"This can't be kept a secret," staff member tells
board.
COLUMBIA, 2/24/10 (Beat Byte) -- "I
love the Central Missouri Humane Society, and I want nothing more than to see it
succeed. But unless a serious shift in attitude toward animal welfare occurs
with [new shelter operations manager] Pam Pearn, she is not going to lead us to
that success."
So wrote foster and kennel coordinator Jeff Trotter in a
detailed and disturbing January 31, 2010 email to
the eight-person Central Missouri Humane Society (CMHS) board of directors.
Citing Pearn's many decisions to, in his words, "arbitrarily euthanize" various
animals, Trotter openly worried that CMHS would lose staff members, animal
foster caretakers, volunteers, and donors.
"No one is going to give money to an animal welfare
organization that doesn't appear to care about animals," Trotter advised the
board. "This can't be kept a secret. Regular volunteers are going to see
animals disappearing more often. Someone is going to talk and then any quality
PR we've built up will be gone because the arbitrary euthanasia of great animals
is one thing people will not forgive or forget."
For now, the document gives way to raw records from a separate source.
(** The loop of the goroutine started by [Attach], run against a script of
    device reads. *)
Fixpoint Attach_loop (size : Z) (script : list ReadEvent)
    (ep : channel.Endpoint) (reads : nat) : Pump :=
  match script with
  | [] => mkPump Reading ep reads []
  | ev :: rest =>
      if size <? 0 then mkPump Panicked ep reads script
      else
        match ev with
        | ReadErr => mkPump Stopped ep (S reads) rest
        | ReadOk stored n =>
            let buf := filled (Z.to_nat size) stored in
            match reslice buf 4 (4 + n) with
            | None => mkPump Panicked ep (S reads) rest
            | Some buf =>
                let ep :=
                  if header.IPVersion buf =? header.IPv4Version
                  then channel.InjectInbound ep header.IPv4ProtocolNumber buf
                  else if header.IPVersion buf =? header.IPv6Version
                  then channel.InjectInbound ep header.IPv6ProtocolNumber buf
                  else ep in
                Attach_loop size rest ep (S reads)
            end
        end
  end.

(** [Attach]: the goroutine it starts, or [None] when the type assertion
    [e.dev.(ReaderOffset)] panics. *)
Definition Attach (e : Endpoint) : option goroutine :=
  if implReaderOffset (dev e)
  then Some (ReadLoop 4 (4 + mtu e))
  else None.

(** [WriteNotify] (the statements between [e.mu.Lock()] and
    [e.mu.Unlock()] run here without interruption; module [Drain] has the
    interleaved runs). *)
Definition WriteNotify (e : Endpoint) : option Endpoint :=
  match channel.Read (ep e) with
  | (None, _) => Some e
  | (Some pkt, ep') =>
      if (4 <=? length (buf e))%nat
      then
        let '(scratch, b) := append (buf e) (OnScratch 4) (stack.NetworkHeader pkt) in
        let '(scratch, b) := append scratch b (stack.TransportHeader pkt) in
        let '(scratch, b) := append scratch b (stack.ToView (stack.Data pkt)) in
        Some {| ep := ep'; mtu := mtu e; dev := dev e; buf := scratch;
                wt := wt e ++ [(contents scratch b, 4)] |}
      else None
  end.

End Unix.

(* ------------------------------------------------------------------ *)
(** ** The windows build *)

Module Windows.
Import Go.

Record Endpoint := mkEndpoint {
  ep : channel.Endpoint;
  Device_ : Device;
  Writer : list (list byte);   (* calls Write(buf) made on the device so far *)
  mtu : Z;
  buff : list byte
}.

(** A Go [error] value; [None] is [nil]. *)
Definition error := option unit.

(** [NewEndpoint]: [None] is a panic ([log.Panic] when the device is no
    [io.Writer], or [make] with a negative length). *)
Definition NewEndpoint (dev : Device) (mtu : Z) : option Endpoint :=
  if implWriter dev
  then if mtu <? 0 then None
       else Some {| ep := channel.mkEndpoint [] [];
                    Device_ := dev;
                    Writer := [];
                    mtu := mtu;
                    buff := repeat x00 (Z.to_nat mtu) |}
  else None.

(** [Attach]: the goroutine it starts, or [None] when it reaches
    [log.Panic]. *)
Definition Attach (e : Endpoint) : option goroutine :=
  if implReader (Device_ e)
  then Some (ReadLoop 0 (mtu e + 4))
  else if implWriterTo (Device_ e)
       then Some PushProducer
       else None.

(** The loop of the WinTun goroutine started by [Attach], run against a
    script of device reads. *)
Fixpoint Attach_loop (size : Z) (script : list ReadEvent)
    (ep : channel.Endpoint) (reads : nat) : Pump :=
  match script with
  | [] => mkPump Reading ep reads []
  | ev :: rest =>
      if size <? 0 then mkPump Panicked ep reads script
      else
        match ev with
        | ReadErr => mkPump Stopped ep (S reads) rest
        | ReadOk stored nr =>
            let buf := filled (Z.to_nat size) stored in
            match reslice buf 0 nr with
            | None => mkPump Panicked ep (S reads) rest
            | Some buf =>
                let ep :=
                  if header.IPVersion buf =? header.IPv4Version
                  then channel.InjectInbound ep header.IPv4ProtocolNumber buf
                  else if header.IPVersion buf =? header.IPv6Version
                  then channel.InjectInbound ep header.IPv6ProtocolNumber buf
                  else ep in
                Attach_loop size rest ep (S reads)
            end
        end
  end.

(** [WriteNotify]: [pkt := e.Endpoint.Read()] is used without a test; on
    an empty queue [pkt] is nil and [pkt.NetworkHeader().View()]
    dereferences it, a panic. *)
Definition WriteNotify (e : Endpoint) : option Endpoint :=
  match channel.Read (ep e) with
  | (None, _) => None
  | (Some pkt, ep') =>
      let '(scratch, b) := append (buff e) (OnScratch 0) (stack.NetworkHeader pkt) in
      let '(scratch, b) := append scratch b (stack.TransportHeader pkt) in
      let vv := stack.Data pkt in
      let '(scratch, b) := append scratch b (stack.ToView vv) in
      Some {| ep := ep'; Device_ := Device_ e;
              Writer := Writer e ++ [contents scratch b];
              mtu := mtu e; buff := scratch |}
  end.

(** [endpoint.Write]: the entry point WinDivert pushes packets into. *)
Definition Write (b : list byte) : M (Z * error) :=
  buf <- copy_of b ;;
  bytes <- load buf ;;
  (if header.IPVersion bytes =? header.IPv4Version then
     let pkt := buf in
     header.IPv4.SetChecksum pkt 0 ;;;
     c <- header.IPv4.CalculateChecksum pkt ;;
     header.IPv4.SetChecksum pkt (not16 c) ;;;
     ProtocolNumber <- header.IPv4.TransportProtocol pkt ;;
     (if ProtocolNumber =? header.UDPProtocolNumber then
        hdr <- header.IPv4.Payload pkt ;;
        dst <- header.IPv4.DestinationAddress pkt ;;
        src <- header.IPv4.SourceAddress pkt ;;
        len <- header.UDP.Length hdr ;;
        let sum := header.PseudoHeaderChecksum ProtocolNumber dst src len in
        pl <- header.UDP.Payload hdr ;;
        data <- load pl ;;
        let sum := checksum.Checksum data sum in
        header.UDP.SetChecksum hdr 0 ;;;
        c <- header.UDP.CalculateChecksum hdr sum ;;
        header.UDP.SetChecksum hdr (not16 c)
      else if ProtocolNumber =? header.TCPProtocolNumber then
        hdr <- header.IPv4.Payload pkt ;;
        dst <- header.IPv4.DestinationAddress pkt ;;
        src <- header.IPv4.SourceAddress pkt ;;
        len <- header.IPv4.PayloadLength pkt ;;
        let sum := header.PseudoHeaderChecksum ProtocolNumber dst src len in
        pl <- header.TCP.Payload hdr ;;
        data <- load pl ;;
        let sum := checksum.Checksum data sum in
        header.TCP.SetChecksum hdr 0 ;;;
        c <- header.TCP.CalculateChecksum hdr sum ;;
        header.TCP.SetChecksum hdr (not16 c)
      else ret tt) ;;;
     InjectInbound header.IPv4ProtocolNumber buf
   else if header.IPVersion bytes =? header.IPv6Version then
     let pkt := buf in
     ProtocolNumber <- header.IPv6.TransportProtocol pkt ;;
     (if ProtocolNumber =? header.UDPProtocolNumber then
        hdr <- header.IPv6.Payload pkt ;;
        dst <- header.IPv6.DestinationAddress pkt ;;
        src <- header.IPv6.SourceAddress pkt ;;
        len <- header.UDP.Length hdr ;;
        let sum := header.PseudoHeaderChecksum ProtocolNumber dst src len in
        pl <- header.UDP.Payload hdr ;;
        data <- load pl ;;
        let sum := checksum.Checksum data sum in
        header.UDP.SetChecksum hdr 0 ;;;
        c <- header.UDP.CalculateChecksum hdr sum ;;
        header.UDP.SetChecksum hdr (not16 c)
      else if ProtocolNumber =? header.TCPProtocolNumber then
        hdr <- header.IPv6.Payload pkt ;;
        dst <- header.IPv6.DestinationAddress pkt ;;
        src <- header.IPv6.SourceAddress pkt ;;
        len <- header.IPv6.PayloadLength pkt ;;
        let sum := header.PseudoHeaderChecksum ProtocolNumber dst src len in
        pl <- header.TCP.Payload hdr ;;
        data <- load pl ;;
        let sum := checksum.Checksum data sum in
        header.TCP.SetChecksum hdr 0 ;;;
        c <- header.TCP.CalculateChecksum hdr sum ;;
        header.TCP.SetChecksum hdr (not16 c)
      else ret tt) ;;;
     InjectInbound header.IPv6ProtocolNumber buf
   else ret tt) ;;;
  ret (Z.of_nat (s_len buf), None).

(** A call [e.Write(b)] on the endpoint [e]: the values returned and the
    endpoint afterwards, or [None] for a panic. *)
Definition call_Write (e : channel.Endpoint) (b : list byte)
  : option ((Z * error) * channel.Endpoint) :=
  match Write b {| mem := []; chan := e |} with
  | Some (r, w) => Some (r, chan w)
  | None => None
  end.

End Windows.

(** The spec's end-to-end packet: a 20 byte IPv4 header, an 8 byte UDP header
    and 4 bytes of payload, both checksum fields zero. *)
Definition sample_udp4 : list byte :=
  map z2b [0x45; 0; 0; 32; 0; 1; 0; 0; 64; 17; 0; 0;
           10; 0; 0; 1; 10; 0; 0; 2;
           0x30; 0x39; 0; 53; 0; 12; 0; 0;
           1; 2; 3; 4].

(** Two successful reads of an offset device: the packet above behind a
    4 byte frame prefix, then one byte whose version nibble is 1. *)
Definition sample_reads : list (list byte * Z) :=
  [([x00; x00; x00; x02] ++ sample_udp4, 32);
   ([x00; x00; x00; x02; x15], 1)].

(** The same packet as the stack emits it: network header, transport
    header, and the data in two views. *)
Definition sample_out : stack.PacketBuffer :=
  stack.mkPacket (firstn 20 sample_udp4) (firstn 8 (skipn 20 sample_udp4))
    [firstn 2 (skipn 28 sample_udp4); skipn 30 sample_udp4].

(* ------------------------------------------------------------------ *)
(** ** Interleaved runs of WriteNotify *)

Module Drain.

(** Which build's [WriteNotify] runs: the frame prefix kept in front of
    the packet, and whether an empty queue is tested for. *)
Inductive build := unix | windows.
Worrying that poor communication threatened loss of trust
with volunteers who temporarily care for shelter
animals before permanent homes are found, Trotter told board members that Pearn
euthanized a foster dog brought back to the shelter to have an old face wound
examined. "She did not call the foster home first. She did not call me first,"
Trotter explained. "This is, in my mind as Foster Care Coordinator,
unacceptable."
On speaking to Pearn, Trotter said she "did not show any
real understanding of why it mattered the dog was a foster and no one had been
called prior to him being euthanized."
When the argument turned to the CMHS mission, Trotter said
he told Pearn she was violating "the part regarding the elevation of welfare for
all animals." But Pearn disagreed. "She told me that she and I had different
opinions as to what that meant, and that euthanizing the dog was her decision
and what she says goes."
Pearn struck co-workers as having "little patience for
animals," Trotter explained. "There are several staff members who have come to
me, at times in tears, because of decisions Pam has made."
He also compared Pearn to former director Patty Forister,
who "had her faults as a manager. But one thing you can absolutely say about
her was that we went all out to save animals. That is not the case any longer.
These animals I've detailed for you would not have been euthanized under Patty
or Heather [Duren] and no other animals would have been euthanized in their
place."
Three weeks later, Trotter says the situation is much
better. "The points raised in my original e-mail are no longer an issue worth
further discussion," he told the Heart Beat. "To quote from my e-mail and
characterize those quotations as being current issues facing the shelter would
be a misrepresentation of what is actually taking place at the shelter in the
here and now."
Saying CMHS has made "excellent progress" since executive
director Alan Allert, D.V.M. and Pearn joined the organization, Trotter
emphasized that "for the first time in years, the Central Missouri Humane
Society has unified and focused leadership."
That leadership, he explained, has both a "legitimate plan
for the shelter's present and future," and "a legitimate strategy for making it
reality."
What is the point to this article? It starts out with multiple quotes as to how awful Pam Pearn is, then at the end it quotes the same person as saying changes have already been made and things are going better.
ReplyDeleteWas Mr. Trotter's quote from this part of our most recent CMHS blog given to you at the same time as his quote to you from the last post? If so it would seem like he told you that you're misrepresenting the truth by publishing the e-mail to CMHS BOD and yet you did it anway.
Mr. Martin, do you consider youself a journalist? How is that possible considering what appears to be a total disregard for any details that don't fit with your central thesis?